Он вышел из душа и принял решение. Ему следует как можно скорее покинуть Азию, иначе он сойдет с ума. Надо покончить с Реверди. Раскрыть его последний секрет и оставить это дело, пока не стало слишком поздно. Вернуться в Париж. Закончить книгу. Забыть о кошмаре и встретить успех.

Повинуясь какому-то внезапному порыву, он схватил свой мобильный телефон и набрал номер Венсана. Ему захотелось услышать дружеский голос. Реальный, «нормальный» голос. Ответа не было. В Париже два часа ночи. Великан спал или еще не вернулся домой.

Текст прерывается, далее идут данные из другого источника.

Lemma by_refl input now c : by_moves input now c c.
Proof. exists []. split; [by rewrite app_nil_r|constructor]. Qed.
Lemma by_trans input now c c' c'' : by_moves input now c c' → by_moves input now c' c'' → by_moves input now c c''.
Proof.
  intros (l & E & Hl) (l' & E' & Hl'). exists (l ++ l'). split; [by rewrite E', E, app_assoc|]. by eapply moves_app.
Qed.
Lemma by_same input now c c' : same c c' → by_moves input now c c'.
Proof. intros [(Hp & Hd & Hv) (l & E & Hl)]. exists l. split; [done|]. rewrite Hv. by apply moves_one, move_other. Qed.
#[local] Instance by_preorder input now : PreOrder (by_moves input now).
Proof. split; [exact (by_refl input now)|exact (by_trans input now)]. Qed.

(** A change of fields outside the view and the trace. *)
Lemma same_fields c c' : lview_of c' = lview_of c → out c' = out c → same c c'.
Proof.
  intros H E. pose proof (f_equal vprefix H) as Hp. pose proof (f_equal vlog H) as Hd. cbn in Hp, Hd.
  split; [split_and!; [lia|by rewrite Hd|by rewrite H, Hp, Hd]|]. exists []. by rewrite app_nil_r.
Qed.
(** One event of the trace. *)
Lemma same_event c c' ev : lview_of c' = lview_of c → out c' = out c ++ [ev] → quiet ev → same c c'.
Proof.
  intros H E Hq. pose proof (f_equal vprefix H) as Hp. pose proof (f_equal vlog H) as Hd. cbn in Hp, Hd.
  split; [split_and!; [lia|by rewrite Hd|by rewrite H, Hp, Hd]|]. exists [ev].
  split; [done|by constructor].
Qed.

Lemma Kind_prepare m (c : core) : Kind (prepareMessage m c) = Kind m.
Proof. unfold prepareMessage. by destruct (_ <? _), (_ && _). Qed.

(** ** Operations that touch neither the leases nor the log *)

(** [light]: [same], and the loops of the core see no change. *)
Definition light (c c' : core) : Prop :=
  same c c' ∧ log c' = log c ∧ committed c' = committed c ∧ prefix c' = prefix c ∧ noticePrefix c' = noticePrefix c ∧
  holdSlots c' = holdSlots c ∧ fastSlots c' = fastSlots c ∧ batch c' = batch c ∧ retryHead c' = retryHead c.
Lemma light_refl c : light c c.
Proof. by split; [reflexivity|]. Qed.
Lemma light_trans c c' c'' : light c c' → light c' c'' → light c c''.
Proof.
  intros (H1 & E1 & E2 & E3 & E4 & E5 & E6 & E7 & E8) (H2 & F1 & F2 & F3 & F4 & F5 & F6 & F7 & F8).
  split; [by transitivity c'|]. by rewrite F1, F2, F3, F4, F5, F6, F7, F8.
Qed.
#[local] Instance light_preorder : PreOrder light.
Proof. split; [exact light_refl|exact light_trans]. Qed.
Lemma light_same c c' : light c c' → same c c'.
Proof. by intros [? _]. Qed.
#[local] Hint Resolve light_same : core.
(* ===== verification/BodegaLease.v ===== *)
(** * BodegaLease: at most one roster is stable

    A cluster of Bodega replicas in real time.  Every replica runs the whole
    core ([BodegaCore]) and reads a clock of its own, which runs at the rate of
    real time with an arbitrary skew.  A run is a list of steps: time passes, or
    a replica takes an event (a timer, a request, a packet another replica has
    sent, ...); packets are delayed, repeated, reordered and lost, and go through
    the projection and the validation of the wire.

    [stable_quorum]: while a replica is stable, a majority of the replicas, the
    granting ones, are in its roster, and it has executed all they had accepted
    when they installed it.  [stable_rosters_agree]: two replicas are not stable
    in rosters of different ballots at once.  [bodega_events_end]: no event runs
    out of fuel. *)
From stdpp Require Import gmap strings list fin_maps functions sorting.
From Stdlib Require Import Lia.
From S2P Require Import Prelude State ReplicaSet Defs Bodega BodegaCore BodegaMoves.

Module BodegaLease.
Import Bodega BodegaCore BodegaMoves.

(** ** Packets *)
Definition event_to (ev : event) (to : Z) : option Message :=
  match ev with
  | Sent to' m _ => if to' =? to then Some m else None
  | Broadcast m _ => Some m
  | Replied _ _ _ => None
  end.
(** [tr] has a message for [to]. *)
Definition sends (tr : list event) (to : Z) (m : Message) : Prop := ∃ ev, ev ∈ tr ∧ event_to ev to = Some m.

Тогда, движимый другим — необъяснимым — порывом, Марк бросился искать в сумке фотографию Хадиджи. Он захватил ее с собой, чтобы в случае, если его покинет вдохновение, она помогала ему настроиться. Со слезами на глазах он любовался этим прекрасным лицом, этим странным взглядом, всегда вызывавшим у него ассоциацию с музыкальным диссонансом, а потом внезапно уснул, прижимая фотографию к груди.

60

Десять часов утра, палящий зной.

Устроившись на верху стенки, разделявшей душевые кабины, вытянув руки вдоль тела, Жак Реверди ждал. Раман не устоит. Несмотря на жару, несмотря на риск…

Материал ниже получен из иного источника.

Lemma count_loop_spec rs : ∀ f count q,
  apart f rs → -1 ≤ f ≤ q → q < 2 ^ 31 → 0 ≤ count ≤ f + 1 → count_loop count q rs = count + count_of (covered rs) (f + 1) q.
Proof.
  induction rs as [|r rs IH]; intros f count q Ha Hf Hq Hc; cbn [count_loop].
  { rewrite count_none; [lia|]. intros x _ []%Exists_nil. }
  destruct Ha as (H1 & H2 & Ha). destruct (Z.ltb_spec q (first r)).
  { rewrite count_none; [lia|]. intros x Hx [Hi|Hi%(covered_above _ _ _ Ha)]%covered_cons; [unfold inside in Hi|]; lia. }
  set (e := if q <? last r then q else last r). assert (e = Z.min q (last r)) as He by (unfold e; destruct (Z.ltb_spec q (last r)); lia).
  clearbody e. rewrite (wrapU_id 64 (e - first r + 1)) by lia. rewrite (wrapU_id 64) by lia.
  rewrite (count_split (covered (r :: rs)) (f + 1) (first r - 1) q) by lia.
  rewrite (count_none (covered (r :: rs)) (f + 1)).
  2: { intros x Hx [Hi|Hi%(covered_above _ _ _ Ha)]%covered_cons; [unfold inside in Hi|]; lia. }
  replace (first r - 1 + 1) with (first r) by lia.
  destruct (Z.le_gt_cases q (last r)).
  - rewrite (count_all (covered (r :: rs))) by (first [lia|intros x Hx; apply covered_cons; left; unfold inside; lia]).
    rewrite (count_below _ _ _ (last r)) by (done || lia). lia.
  - rewrite (count_split (covered (r :: rs)) (first r) (last r) q) by lia.
    rewrite (count_all (covered (r :: rs)) (first r)) by (first [lia|intros x Hx; apply covered_cons; left; unfold inside; lia]).
    rewrite (IH (last r)) by (done || lia). rewrite (count_iff (covered (r :: rs)) (covered rs)); [lia|].
    intros x Hx. rewrite covered_cons. unfold inside. split; [intros [?|?]; [lia|done]|tauto].
Qed.

Lemma countThrough_spec s q : wf s → floor s ≤ q < 2 ^ 31 → countThrough s q = count_of (member s) 0 q.
Proof.
  intros [Hf Hc Ha] Hq. unfold countThrough. rewrite Hc, (count_loop_spec _ (floor s)) by (done || lia).
  rewrite (count_split (member s) 0 (floor s) q) by lia. rewrite (count_all (member s)) by (first [lia|intros x Hx; left; lia]).
  rewrite (count_iff (member s) (covered (ranges s))); [lia|]. intros x Hx. unfold member. split; [intros [?|?]; [lia|done]|tauto].
Qed.

(** ** Canonicity *)
Lemma ranges_canonical f rs1 rs2 :
  apart f rs1 → apart f rs2 → (∀ q, covered rs1 q ↔ covered rs2 q) → rs1 = rs2.
Proof.
  revert f rs2. induction rs1 as [|r1 rs1 IH]; intros f [|r2 rs2] H1 H2 Heq.
  - done.
  - exfalso. assert (covered [] (first r2)) as []%Exists_nil. apply Heq, covered_cons. left. destruct H2. unfold inside. lia.
  - exfalso. assert (covered [] (first r1)) as []%Exists_nil. apply Heq, covered_cons. left. destruct H1. unfold inside. lia.
  - destruct H1 as (A1 & A2 & A3), H2 as (B1 & B2 & B3).
    assert (∀ q, covered rs1 q → last r1 + 1 < q) as C1 by (intros q; apply covered_above, A3).
    assert (∀ q, covered rs2 q → last r2 + 1 < q) as C2 by (intros q; apply covered_above, B3).
    assert (∀ q, inside q r1 ∨ covered rs1 q ↔ inside q r2 ∨ covered rs2 q) as Heq' by (intros q; by rewrite <- !covered_cons).
    clear Heq. unfold inside in Heq'.
    assert (first r1 = first r2) as Ef.
    { destruct (proj1 (Heq' (first r1)) ltac:(left; lia)) as [?|?%C2]; destruct (proj2 (Heq' (first r2)) ltac:(left; lia)) as [?|?%C1]; lia. }
    assert (last r1 = last r2) as El.
    { destruct (Z.lt_trichotomy (last r1) (last r2)) as [Hlt|[?|Hlt]]; [|done|].
      - destruct (proj2 (Heq' (last r1 + 1)) ltac:(left; lia)) as [?|?%C1]; lia.
      - destruct (proj1 (Heq' (last r2 + 1)) ltac:(left; lia)) as [?|?%C2]; lia. }
    f_equal; [destruct r1, r2; cbn in *; congruence|]. apply (IH (last r1)); [done|by rewrite El|]. intros q. specialize (Heq' q).
    split; intros Hq; [pose proof (C1 q Hq)|pose proof (C2 q Hq)]; tauto || (destruct Heq' as [F G]).
    + destruct (F (or_intror Hq)); [lia|done].
    + destruct (G (or_intror Hq)); [lia|done].
Qed.

Lemma sequences_equal s1 s2 : wf s1 → wf s2 → (∀ q, member s1 q ↔ member s2 q) → s1 = s2.
Proof.
  intros [F1 C1 A1] [F2 C2 A2] Heq. unfold member in Heq.
  assert (floor s1 = floor s2) as Ef.
  { destruct (Z.lt_trichotomy (floor s1) (floor s2)) as [Hlt|[?|Hlt]]; [|done|].
    - destruct (proj2 (Heq (floor s1 + 1)) ltac:(left; lia)) as [?|?%(covered_above _ _ _ A1)]; lia.
    - destruct (proj1 (Heq (floor s2 + 1)) ltac:(left; lia)) as [?|?%(covered_above _ _ _ A2)]; lia. }
  assert (ranges s1 = ranges s2) as Er.
  { apply (ranges_canonical (floor s1)); [done|by rewrite Ef|]. intros q. specialize (Heq q). split; intros Hq.
    - pose proof (covered_above _ _ _ A1 Hq). destruct (proj1 Heq (or_intror Hq)); [lia|done].
    - pose proof (covered_above _ _ _ A2 Hq). destruct (proj2 Heq (or_intror Hq)); [lia|done]. }
  destruct s1, s2. cbn in *. congruence.
Qed.

(** ** What has been added *)
Definition addition : Type := Z * Z.
Definition addition_ok (a : addition) : Prop := a.1 ≤ a.2 < 2 ^ 31.
Definition added (l : list addition) (q : Z) : Prop := Exists (λ a : addition, a.1 ≤ q ≤ a.2) l.
Definition additions (l : list addition) : completedSequences := foldl (λ s a, addRange a.1 a.2 s) newSequences l.

Lemma additions_spec l : Forall addition_ok l → wf (additions l) ∧ ∀ q, member (additions l) q ↔ q ≤ -1 ∨ added l q.
Proof.
  unfold additions. induction l as [|a l IH] using rev_ind; intros Hl.
  - split; [constructor; cbn; (lia || done)|]. intros q. unfold member, added, covered. cbn. by rewrite !Exists_nil.
  - apply Forall_app in Hl as [Hl Ha]. apply Forall_cons in Ha as [Ha _]. destruct (IH Hl) as [Hw Hm]. rewrite foldl_snoc.
    destruct (addRange_spec a.1 a.2 _ Hw Ha) as [Hw' Hm']. split; [done|]. intros q. rewrite Hm', Hm. unfold added.
    rewrite Exists_app, Exists_cons, Exists_nil. tauto.
Qed.

(** C39.  After any additions of sequence numbers and ranges, [contains] answers
    whether a number has been added (negative ones are taken as complete), and
    [countThrough] how many have been added up to a number that is not below the
    floor. *)
Theorem sequences_exact l q :
  Forall addition_ok l →
  let s := additions l in
  (contains s q = true ↔ q ≤ -1 ∨ added l q) ∧
  (floor s ≤ q < 2 ^ 31 → countThrough s q = count_of (member s) 0 q) ∧ ∀ x, member s x ↔ x ≤ -1 ∨ added l x.
Proof.
  intros Hl s. destruct (additions_spec l Hl) as [Hw Hm]. split_and!; [|by apply countThrough_spec|done].
  rewrite contains_spec by done. apply Hm.
Qed.

(** Two lists of additions of the same numbers leave equal structures,
    whatever their order and however the numbers are split into ranges. *)
Theorem sequences_canonical l1 l2 :
  Forall addition_ok l1 → Forall addition_ok l2 → (∀ q, 0 ≤ q → added l1 q ↔ added l2 q) → additions l1 = additions l2.
Proof.
  intros H1 H2 Heq. destruct (additions_spec l1 H1) as [W1 M1], (additions_spec l2 H2) as [W2 M2].
  apply sequences_equal; [done..|]. intros q. rewrite M1, M2. destruct (Z.le_gt_cases 0 q); [by rewrite Heq|].
  split; intros _; left; lia.
Qed.

(** The numbers 0 to 9 in two ways. *)
Definition in_order : list addition := [(0, 3); (4, 9)].
Definition out_of_order : list addition := [(8, 9); (2, 2); (4, 6); (0, 0); (7, 7); (1, 5)].

Lemma sequences_exact_witness :
  (contains (additions out_of_order) 5 = true ↔ 5 ≤ -1 ∨ added out_of_order 5) ∧
  (floor (additions out_of_order) ≤ 9 < 2 ^ 31 → countThrough (additions out_of_order) 9 = 10).
Proof.
  assert (Forall addition_ok out_of_order) as Hok by (repeat constructor; vm_compute; congruence).
  split; [apply (sequences_exact out_of_order 5 Hok)|]. intros H. by rewrite (proj1 (proj2 (sequences_exact out_of_order 9 Hok)) H).
Defined.
Lemma sequences_canonical_witness : additions in_order = additions out_of_order.
Proof.
  apply sequences_canonical; [repeat constructor; vm_compute; congruence..|]. intros q Hq. unfold added, in_order, out_of_order.
  rewrite !Exists_cons, !Exists_nil. cbn. lia.
Defined.
End KcensusSeq.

В данное время его благосклонностью пользовался один из малолеток, индонезиец лет шестнадцати-семнадцати по имени Коде. Он отбывал пожизненный срок за то, что перерезал горло собственной матери обломком выхлопной трубы. Ежедневно, примерно в шесть вечера, когда все заключенные расходились по камерам, начальник службы безопасности уединялся с ним в душевой.

Реверди улыбнулся.

Сегодня все пойдет по-другому.

Ослепительный белый свет разливался по кабинкам без крыш, отражаясь острыми бликами от кафеля. Каждая стена, каждый угол вибрировали наподобие отражающих экранов, которыми пользуются фотографы. Жак старался не смотреть вниз, чтобы не потерять равновесие.